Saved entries

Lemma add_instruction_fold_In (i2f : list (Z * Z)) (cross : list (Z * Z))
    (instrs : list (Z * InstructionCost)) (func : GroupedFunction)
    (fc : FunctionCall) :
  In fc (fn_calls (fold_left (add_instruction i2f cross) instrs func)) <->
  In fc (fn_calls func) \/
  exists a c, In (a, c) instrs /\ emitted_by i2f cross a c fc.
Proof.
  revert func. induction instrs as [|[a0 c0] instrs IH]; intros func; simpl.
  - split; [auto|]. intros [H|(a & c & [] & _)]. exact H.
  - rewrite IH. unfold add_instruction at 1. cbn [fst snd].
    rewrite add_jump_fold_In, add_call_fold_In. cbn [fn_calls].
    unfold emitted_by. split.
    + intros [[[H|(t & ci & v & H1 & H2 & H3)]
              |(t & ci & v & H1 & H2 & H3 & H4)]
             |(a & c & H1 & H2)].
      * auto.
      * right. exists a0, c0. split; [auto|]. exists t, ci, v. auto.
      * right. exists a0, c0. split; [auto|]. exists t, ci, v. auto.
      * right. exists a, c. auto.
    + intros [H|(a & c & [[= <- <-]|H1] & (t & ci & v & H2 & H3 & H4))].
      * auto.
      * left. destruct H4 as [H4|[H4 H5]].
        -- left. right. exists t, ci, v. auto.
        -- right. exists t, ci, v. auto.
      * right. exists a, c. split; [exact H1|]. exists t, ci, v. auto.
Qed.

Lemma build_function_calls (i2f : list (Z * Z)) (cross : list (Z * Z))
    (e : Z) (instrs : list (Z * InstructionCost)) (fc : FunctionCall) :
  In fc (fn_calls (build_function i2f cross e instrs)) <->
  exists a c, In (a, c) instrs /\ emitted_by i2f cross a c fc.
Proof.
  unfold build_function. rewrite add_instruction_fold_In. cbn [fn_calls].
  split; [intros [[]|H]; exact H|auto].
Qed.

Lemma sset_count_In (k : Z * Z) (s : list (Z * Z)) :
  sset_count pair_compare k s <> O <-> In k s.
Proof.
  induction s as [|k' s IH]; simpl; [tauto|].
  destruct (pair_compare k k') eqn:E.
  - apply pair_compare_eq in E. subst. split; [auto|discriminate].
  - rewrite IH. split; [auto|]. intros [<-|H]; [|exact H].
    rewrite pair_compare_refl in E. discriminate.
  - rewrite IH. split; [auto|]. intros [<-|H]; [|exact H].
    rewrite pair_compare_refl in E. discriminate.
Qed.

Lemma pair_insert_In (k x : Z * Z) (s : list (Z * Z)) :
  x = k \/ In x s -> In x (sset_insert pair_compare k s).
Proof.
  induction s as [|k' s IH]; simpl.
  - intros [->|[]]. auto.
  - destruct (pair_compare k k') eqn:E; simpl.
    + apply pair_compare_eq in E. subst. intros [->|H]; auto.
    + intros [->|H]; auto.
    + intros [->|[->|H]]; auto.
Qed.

→ **WHAT THE EXERCISE ASKS**
Taking the entries above, restate exactly those lines that fall between the line with "- rewrite IH. unfold" and the line with "H2 & H3 & H4))].", keeping both of those lines too.

→ **SOLUTION FOR THIS TASK**
  - rewrite IH. unfold add_instruction at 1. cbn [fst snd].
    rewrite add_jump_fold_In, add_call_fold_In. cbn [fn_calls].
    unfold emitted_by. split.
    + intros [[[H|(t & ci & v & H1 & H2 & H3)]
              |(t & ci & v & H1 & H2 & H3 & H4)]
             |(a & c & H1 & H2)].
      * auto.
      * right. exists a0, c0. split; [auto|]. exists t, ci, v. auto.
      * right. exists a0, c0. split; [auto|]. exists t, ci, v. auto.
      * right. exists a, c. auto.
    + intros [H|(a & c & [[= <- <-]|H1] & (t & ci & v & H2 & H3 & H4))].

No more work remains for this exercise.